Il regista inizialmente voleva che la banda che suonava fosse reale, ma c'è stato qualche problema con la produzione. Quando è riuscito a spuntarla, ormai tutte le voci e le musiche erano già state registrate da altri. Mi è dispiaciuto non aver potuto cantare.
Del film colpiscono molto come vengono delineati i rapporti personali, sia quello d'amicizia tra Tito e Ruy, sia tra quest ultimo e la moglie, rapporti nei quali prevale sempre la consapevolezza del bene dell'altro come obiettivo principale. Com'è stato per voi e quanto questo è tipico della popolazione cubana, quanto proprio del film? Alberto Yoel: Per noi Habana Blues stato un elemento imposrtante della nostra storia personale. Sul set si è creato un clima speciale, e molte scene che giravamo erano veramente toccanti. La scena della riconciliazione tra i due amici per me è stata speciale. L'attrice che interpreta mia moglie nel film, poi, è veramente fortissima, ha un magnetismo unico e mi ha aiutato molto
Roberto Sanmartin: Ci sono a Cuba questo tipo di relazioni molto solide che si vedono nel film. A Cuba è raro che una famiglia si riunisca nella sua interezza, tra profughi e morti a tavola c'è sempre un posto vuoto. La vera libertà nel giocarsi i rapporti personali sta dentro di noi, e l'amore più grande verso l'altro, a mio avviso, è lasciarlo libero.
Salutiamo i due simpatici attori e accogliamo il regista, che purtroppo, andando di fretta, ci dedica solo una manciata di minuti piuttosto intensi.
Lei ha affermato di voler fare un film lontano dai soliti clichè della vita a Cuba. Quali sono esattamente questi luoghi comuni che ha voluto evitare? Benito Zambrano: Prima di tutto la musica tradizionale, la salsa e tutte le altre. Le musiche nel film sono abbastanza distanti dai clichè delle musiche classiche di Cuba. Poi non volevo fosse la solità trita storia dell'occidentale che, arrivato a Cuba, se ne innamora, e magari vive una storia d'amore meravigliosa. Anche se nel film ci sono elementi tipici del paesaggio e della cultura cubana, la spiaggia, il rum, me ne discosto subito, o comunque sono funzionali alla storia.
Lei aveva detto che aveva pronti insieme i copioni per Solas, il suo primo film, e per Habana blues. Perché ha scelto di fare per primo Solas, e solo in seguito questo? Benito Zambrano: Non avevo entrambi i copioni allo stesso stato di lavorazione. Solas era in stato avanzato, Habana Blues era in embrione. Al produttore sono piaciuti entrambi, li ha comperati, ed è stato logico decidere, insieme a lui, di procedere prima con Solas. Dopo il mio primo film mi sono distratto parecchio, diciamo fino al 2000. In quell'anno ho accettato di dirigere un film di cinque ore per la televisione, che mi ha tenuto impegnato per due anni. Quando ho ripreso Habana blues, avevo perso quel che già avevo scritto, e ho dovuto riscriverlo daccapo. Fra poco andrà al festival del cinema dell'Avana. Vorrei anche che andasse in sala a Cuba, ma non so cosa succederà. So però che all'Avana girano moltissime copie pirata e che tutti lo vedono.

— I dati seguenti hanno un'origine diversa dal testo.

Lemma marked_cus_S masks n :
  0 <= n < 4 ->
  marked_cus masks (n + 1) =
  marked_cus masks n ++
  ((fun k => u8 (n * 32 + (0 + k))) <$> bits_below 32 (aget 0 masks n)).
Proof.
  intros Hn. unfold marked_cus, bits_below.
  replace (32 * (n + 1)) with (32 * n + 32) by lia.
  rewrite seqZ_add, filter_app by lia. f_equal.
  replace (0 + 32 * n) with (32 * n + 0) by lia.
  rewrite <- (fmap_add_seqZ (32 * n) 0 32).
  apply filter_fmap_rel, Forall_seqZ. intros k Hk. unfold mask_bit.
  rewrite Z.add_comm, Z.mul_comm, Z_div_plus, Z_mod_plus, Z.div_small, Z.mod_small by lia.
  rewrite u8_small by lia. split; [done|lia].
Qed.

Lemma cu_mask_to_cu_idx_marked xcmd :
  masks_wf (xcmd_cu_mask xcmd) -> 0 <= xcmd_num_mask xcmd <= 4 ->
  cu_mask_to_cu_idx xcmd = marked_cus (xcmd_cu_mask xcmd) (xcmd_num_mask xcmd).
Proof.
  intros Hwf. unfold cu_mask_to_cu_idx.
  generalize (xcmd_num_mask xcmd). intros n Hn.
  destruct Hn as [Hn0 Hn4]. revert Hn4. pattern n.
  apply natlike_ind; [done| |done].
  intros k Hk IH Hle. rewrite <- Z.add_1_r, (seqZ_add 0 k 1), foldl_app by lia.
  rewrite IH, marked_cus_S by lia. change (seqZ (0 + k) 1) with [0 + k]. cbn [foldl].
  rewrite Z.add_0_l.
  pose proof (masks_wf_aget _ k Hwf) as Hr.
  destruct (Z.eqb_spec (aget 0 (xcmd_cu_mask xcmd) k) 0) as [E|E].
  - rewrite E. by rewrite app_nil_r.
  - rewrite (mask_loop_spec 32) by done. done.
Qed.

(** ** Conversion of a validated start packet *)

(** What a start conversion delivers: the opcode, the CU masks and their
    number, the payload words after the masks and [skip] further words, and
    the packet with only its type field rewritten. *)
Definition started (p : ert_packet) (op : kds_opcode) (skip ty : Z)
  (p' : ert_packet) (x : kds_command) : Prop :=
  let masks := 1 + ert_extra_cu_masks p in
  let n := ert_count p - masks - skip in
  xcmd_opcode x = op /\ xcmd_num_mask x = masks /\
  take (Z.to_nat masks) (xcmd_cu_mask x) = take (Z.to_nat masks) (ert_words p) /\
  xcmd_isize x = 4 * n /\
  (exists info, xcmd_info x = Some info /\
     take (Z.to_nat n) info =
     take (Z.to_nat n) (drop (Z.to_nat (masks + skip)) (ert_words p))) /\
  ert_type p' = ty /\ ert_count p' = ert_count p /\
  ert_opcode p' = ert_opcode p /\ ert_words p' = ert_words p.

Lemma start_common_ok now op p xcmd :
  length (xcmd_cu_mask xcmd) = 4%nat ->
  1 + ert_extra_cu_masks p <= Z.of_nat (length (ert_words p)) ->
  exists x, start_common now op p xcmd = Some x /\
    xcmd_opcode x = op /\ xcmd_num_mask x = 1 + ert_extra_cu_masks p /\
    take (Z.to_nat (1 + ert_extra_cu_masks p)) (xcmd_cu_mask x) =
      take (Z.to_nat (1 + ert_extra_cu_masks p)) (ert_words p) /\
    xcmd_info x = xcmd_info xcmd.
Proof.
  intros Hm Hw. pose proof (ert_extra_range p) as Hx. unfold start_common.
  set (xt := if z2b (ert_stat_enabled p) then _ else _).
  assert (xcmd_opcode xt = op /\ xcmd_cu_mask xt = xcmd_cu_mask xcmd /\
          xcmd_info xt = xcmd_info xcmd) as (E1 & E2 & E3).
  { subst xt. unfold set_xcmd_timestamp. destruct (z2b _); done. }
  rewrite E2. clearbody xt.
  destruct (ert_words p) as [|m0 ws] eqn:Ews; simpl in Hw; [lia|].
  unfold aget_chk. assert (in_arr (m0 :: ws) 0 = true) as -> by (apply in_arr_true; cbn [length]; lia).
  simpl. unfold kecmd_data_off. rewrite copy_out_ok by (simpl; lia). simpl.
  destruct (xcmd_cu_mask xcmd) as [|a cm] eqn:Ecm; [done|].
  rewrite copy_in_ok; [|lia|].
  - simpl. eexists. split; [reflexivity|]. rsimpl. split_and!; try done.
    replace (Z.to_nat (1 + ert_extra_cu_masks p)) with (S (Z.to_nat (ert_extra_cu_masks p))) by lia.
    simpl. f_equal. rewrite drop_0.
    rewrite take_app_le by (rewrite length_take; lia). by rewrite take_take, Nat.min_id.
  - rewrite length_take, length_drop, length_aset. cbn [length] in *. lia.
Qed.

Lemma copy_payload_ok p xcmd info off n :
  xcmd_info xcmd = Some info -> 0 <= off -> 0 <= n ->
  off + n <= Z.of_nat (length (ert_words p)) -> n <= Z.of_nat (length info) ->
  exists info', copy_payload p xcmd off n = Some (xcmd <| xcmd_info := Some info' |>) /\
    take (Z.to_nat n) info' = take (Z.to_nat n) (drop (Z.to_nat off) (ert_words p)) /\
    length info' = length info.
Proof.
  intros Hi Ho Hn Hs Hd. unfold copy_payload. rewrite Hi. simpl.
  rewrite copy_out_ok by done. simpl.
  assert (length (take (Z.to_nat n) (drop (Z.to_nat off) (ert_words p))) = Z.to_nat n) as L.
  { rewrite length_take, length_drop. lia. }
  rewrite copy_in_ok by (rewrite ?L; lia). simpl.
  eexists. split; [reflexivity|]. rewrite L. split.
  - by rewrite take_app_le, take_take, Nat.min_id by lia.
  - rewrite length_app, L, length_drop. lia.
Qed.

Lemma ert_type_set p v : ert_type (set_ert_type v p) = v mod 16.
Proof. unfold ert_type, set_ert_type. rsimpl. apply field_set_same; lia. Qed.

Lemma ert_count_set p v : ert_count (set_ert_type v p) = ert_count p.
Proof. unfold ert_count, set_ert_type. rsimpl. apply field_set_other; lia. Qed.

Lemma ert_opcode_set p v : ert_opcode (set_ert_type v p) = ert_opcode p.
Proof. unfold ert_opcode, set_ert_type. rsimpl. apply field_set_other; lia. Qed.

Lemma kds_alloc_command_ok id client size xcmd :
  0 < size -> kds_alloc_command (true, true) id client (size * 4) = Some xcmd ->
  length (xcmd_cu_mask xcmd) = 4%nat /\
  xcmd_info xcmd = Some (replicate (Z.to_nat size) 0) /\
  xcmd_isize xcmd = size * 4 /\ xcmd_status xcmd = KDS_NEW.
Proof.
  intros Hs. unfold kds_alloc_command. simpl.
  assert ((size * 4 =? 0) = false) as -> by lia. intros [= <-]. rsimpl.
  replace ((size * 4 + 3) / 4) with size; [done|].
  apply Z.div_unique with 3; lia.
Qed.

(** The common part of the four start conversions. *)
Lemma start_conv_ok now op skip ty p id client xcmd :
  0 <= skip -> 0 <= ty < 16 ->
  ert_extra_cu_masks p + 1 + skip <= ert_count p ->
  ert_count p <= Z.of_nat (length (ert_words p)) ->
  kds_alloc_command (true, true) id client (ert_count p * 4) = Some xcmd ->
  exists x0 x, start_common now op p xcmd = Some x0 /\
    start_payload skip p x0 = Some x /\ started p op skip ty (set_ert_type ty p) x.
Proof.
  intros Hsk Hty Hv Hlen Ha.
  pose proof (ert_extra_range p) as Hx. pose proof (ert_count_range p) as Hc.
  apply kds_alloc_command_ok in Ha as (Hm & Hi & _ & _); [|lia].
  destruct (start_common_ok now op p xcmd Hm) as (x0 & -> & Hop & Hnm & Hms & Hinf); [lia|].
  exists x0. unfold start_payload. rewrite Hnm, u32_small by lia.
  set (n := ert_count p - (1 + ert_extra_cu_masks p) - skip).
  destruct (copy_payload_ok p (x0 <| xcmd_isize := n * 4 |>)
              (replicate (Z.to_nat (ert_count p)) 0)
              (kecmd_data_off + (skip + ert_extra_cu_masks p)) n)
    as (info' & -> & Ht & _); try (unfold kecmd_data_off, n; lia).
  - rsimpl. congruence.
  - rewrite length_replicate. lia.
  - eexists. do 2 (split; [reflexivity|]).
    unfold started. rsimpl. split_and!; try done; try lia.
    + exists info'. split; [done|]. fold n. rewrite Ht. do 2 f_equal.
      unfold kecmd_data_off. lia.
    + rewrite ert_type_set, Z.mod_small; lia.
    + apply ert_count_set.
    + apply ert_opcode_set.
Qed.

Lemma valid_start_cu p : ert_opcode p = ERT_START_CU -> ert_valid_opcode p = true ->
  ert_extra_cu_masks p + 1 + 4 <= ert_count p.
Proof. intros E. unfold ert_valid_opcode. rewrite E. cbn. lia. Qed.

Lemma valid_start_one p :
  ert_opcode p = ERT_START_KEY_VAL \/ ert_opcode p = ERT_START_FA \/
  ert_opcode p = ERT_SK_START -> ert_valid_opcode p = true ->
  ert_extra_cu_masks p + 1 + 0 <= ert_count p.
Proof. intros [E|[E|E]]; unfold ert_valid_opcode; rewrite E; cbn; lia. Qed.

(** For every packet accepted by [ert_valid_opcode] whose payload is
    present, each start conversion, run on a command allocated with the
    packet's own count (as [xocl_command_ioctl] does), stays inside both
    buffers and delivers exactly the CU masks and the payload of the packet:
    [start_krnl_ecmd2xcmd] skips the four control registers, the other three
    copy everything after the masks.  The packet keeps its words, count and
    opcode and gets the type of its handler. *)
Theorem start_ecmd2xcmd_ok now id client p xcmd :
  ert_valid_opcode p = true ->
  ert_count p <= Z.of_nat (length (ert_words p)) ->
  kds_alloc_command (true, true) id client (ert_count p * 4) = Some xcmd ->
  (ert_opcode p = ERT_START_CU -> exists p' x,
     start_krnl_ecmd2xcmd now p xcmd = Some (p', x) /\
     started p OP_START 4 ERT_CU p' x /\ xcmd_payload_type x = REGMAP) /\
  (ert_opcode p = ERT_START_KEY_VAL -> exists p' x,
     start_krnl_kv_ecmd2xcmd now p xcmd = Some (p', x) /\
     started p OP_START 0 ERT_CU p' x /\ xcmd_payload_type x = KEY_VAL) /\
  (ert_opcode p = ERT_START_FA -> exists p' x,
     start_fa_ecmd2xcmd now p xcmd = Some (p', x) /\
     started p OP_START 0 ERT_CTRL p' x) /\
  (ert_opcode p = ERT_SK_START -> exists p' x,
     start_skrnl_ecmd2xcmd now p xcmd = Some (p', x) /\
     started p OP_START_SK 0 ERT_SCU p' x).
Proof.
  intros Hv Hlen Ha. split_and!; intros Hop.
  - destruct (start_conv_ok now OP_START 4 ERT_CU p id client xcmd) as (x0 & x & E1 & E2 & S);
      try done; [by apply valid_start_cu|].
    unfold start_krnl_ecmd2xcmd. rewrite E1. simpl. rewrite E2. eexists _, _. by split_and!.
  - destruct (start_conv_ok now OP_START 0 ERT_CU p id client xcmd) as (x0 & x & E1 & E2 & S);
      try done; [apply valid_start_one; tauto|].
    unfold start_krnl_kv_ecmd2xcmd. rewrite E1. simpl. rewrite E2. eexists _, _. by split_and!.
  - destruct (start_conv_ok now OP_START 0 ERT_CTRL p id client xcmd) as (x0 & x & E1 & E2 & S);
      try done; [apply valid_start_one; tauto|].
    unfold start_fa_ecmd2xcmd. rewrite E1. simpl. rewrite E2. eexists _, _. by split_and!.
  - destruct (start_conv_ok now OP_START_SK 0 ERT_SCU p id client xcmd) as (x0 & x & E1 & E2 & S);
      try done; [apply valid_start_one; tauto|].
    unfold start_skrnl_ecmd2xcmd. rewrite E1. simpl. rewrite E2. eexists _, _. by split_and!.
Qed.

(** A start-CU packet with one extra mask and two register words. *)
Definition demo_start_cu : ert_packet :=
  mk_ert_packet (set_field (set_field (set_field 1 4 1 1) 10 2 1) 12 11 8)
    [0x5; 0x1; 0; 0; 0; 0; 0xaa; 0xbb].

Lemma start_ecmd2xcmd_ok_witness :
  exists xcmd p' x, kds_alloc_command (true, true) 1 2 32 = Some xcmd /\
    start_krnl_ecmd2xcmd 77 demo_start_cu xcmd = Some (p', x) /\
    started demo_start_cu OP_START 4 ERT_CU p' x.
Proof.
  destruct (kds_alloc_command (true, true) 1 2 32) as [xcmd|] eqn:E; [|discriminate E].
  destruct (start_ecmd2xcmd_ok 77 1 2 demo_start_cu xcmd) as [H _];
    [reflexivity | vm_compute; discriminate | exact E |].
  destruct (H eq_refl) as (p' & x & H1 & H2 & _). exists xcmd, p', x. done.
Defined.

(** [cu_mask_to_cu_idx] lists, in increasing order and without
    repetition, exactly the CUs whose bit is set in the first [num_mask] mask
    words, at most 128 of them. *)
Theorem cu_mask_to_cu_idx_correct xcmd :
  masks_wf (xcmd_cu_mask xcmd) -> 0 <= xcmd_num_mask xcmd <= 4 ->
  StronglySorted Z.lt (cu_mask_to_cu_idx xcmd) /\
  (forall c, c ∈ cu_mask_to_cu_idx xcmd <->
     0 <= c < 32 * xcmd_num_mask xcmd /\ mask_bit (xcmd_cu_mask xcmd) c = true) /\
  (length (cu_mask_to_cu_idx xcmd) <= 128)%nat.
Proof.
  intros Hwf Hn. rewrite cu_mask_to_cu_idx_marked by done. unfold marked_cus.
  split_and!.
  - apply StronglySorted_filter, StronglySorted_seqZ.
  - intros c. rewrite list_elem_of_filter, elem_of_seqZ. intuition lia.
  - etransitivity; [apply length_filter|]. rewrite length_seqZ. lia.
Qed.

Lemma cu_mask_to_cu_idx_correct_witness :
  exists x, cu_mask_to_cu_idx x = [0; 2; 33; 127] /\
    StronglySorted Z.lt (cu_mask_to_cu_idx x).
Proof.
  destruct (kds_alloc_command (true, true) 1 2 32) as [xcmd|] eqn:E; [|discriminate E].
  exists (xcmd <| xcmd_cu_mask := [5; 2; 0; 2 ^ 31] |> <| xcmd_num_mask := 4 |>).
  split; [by vm_compute|].
  apply cu_mask_to_cu_idx_correct; [|done].
  split; [done|]. repeat constructor; done.
Defined.

(** ** XGQ entries *)

Lemma xgq_put_hdr_ok op count buf :
  (0 < length buf)%nat -> 0 <= op < 2 ^ 16 -> 0 <= count < 2 ^ 15 ->
  exists buf', xgq_put_hdr op count buf = Some buf' /\
    xgq_hdr_opcode buf' = op /\ xgq_hdr_count buf' = count /\ xgq_hdr_state buf' = 1 /\
    length buf' = length buf /\ drop 1 buf' = drop 1 buf.
Proof.
  intros Hl Ho Hc. destruct buf as [|h buf]; [simpl in Hl; lia|].
  unfold xgq_put_hdr, aget_chk, aset_chk.
  assert (in_arr (h :: buf) 0 = true) as -> by (apply in_arr_true; cbn [length]; lia).
  simpl. eexists. split; [reflexivity|].
  unfold xgq_hdr_opcode, xgq_hdr_count, xgq_hdr_state, aget, aset. simpl.
  rewrite field_set_same, !(field_set_other _ 16 15) by lia.
  rewrite field_set_same, (field_set_other _ 31 1), field_set_same by lia.
  rewrite !Z.mod_small by lia. done.
Qed.

Lemma xgq_put_domain_ok d buf :
  (1 < length buf)%nat -> 0 <= d < 16 ->
  exists buf', xgq_put_domain d buf = Some buf' /\
    xgq_hdr_cu_domain buf' = d /\ take 1 buf' = take 1 buf /\
    drop 2 buf' = drop 2 buf /\ length buf' = length buf.
Proof.
  intros Hl Hd. destruct buf as [|h0 [|h1 buf]]; simpl in Hl; try lia.
  unfold xgq_put_domain, aget_chk, aset_chk.
  assert (in_arr (h0 :: h1 :: buf) 1 = true) as -> by (apply in_arr_true; cbn [length]; lia).
  simpl. eexists. split; [reflexivity|].
  unfold xgq_hdr_cu_domain, aget, aset. simpl. change (Pos.to_nat 1) with 1%nat. simpl.
  rewrite field_set_same, Z.mod_small by lia. done.
Qed.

Domanda già fatta ai suoi due attori: quanto c'è di politico in un film che, come trama, politico non si direbbe e quali sono stati i rapporti in merito con il governo cubano?
Benito Zambrano: Qualsiasi cosa uno faccia a Cuba è politica. E' un paese fortemente politicizzato. Io ho fatto un film, Solas, che parla della povera gente spagnola e nessuno mi ha fatto domande di politica. E' vero che a Cuba molte cose si colorano politicamente, anche il semplice partire o rimanere. Qualunque dei personaggio che parla di questo parla di uno dei più grandi problemi politici di Cuba. Per la rivoluzione, chiunque partiva stava dalla parte del nemico, e viceversa. Qualsiasi problematica sociale a Cuba diventa una questione politica, anche il semplice voler rimediare da mangiare. Però non c'è nessuno del governo che ti dica qualcosa se c'è qualche problematica spinosa. Semplicemente non se ne parla. E se il governo non si pronuncia, nessuno prende posizione per paura. Quando andremo all'Avana per il festival vedremo che reazioni avrà il film.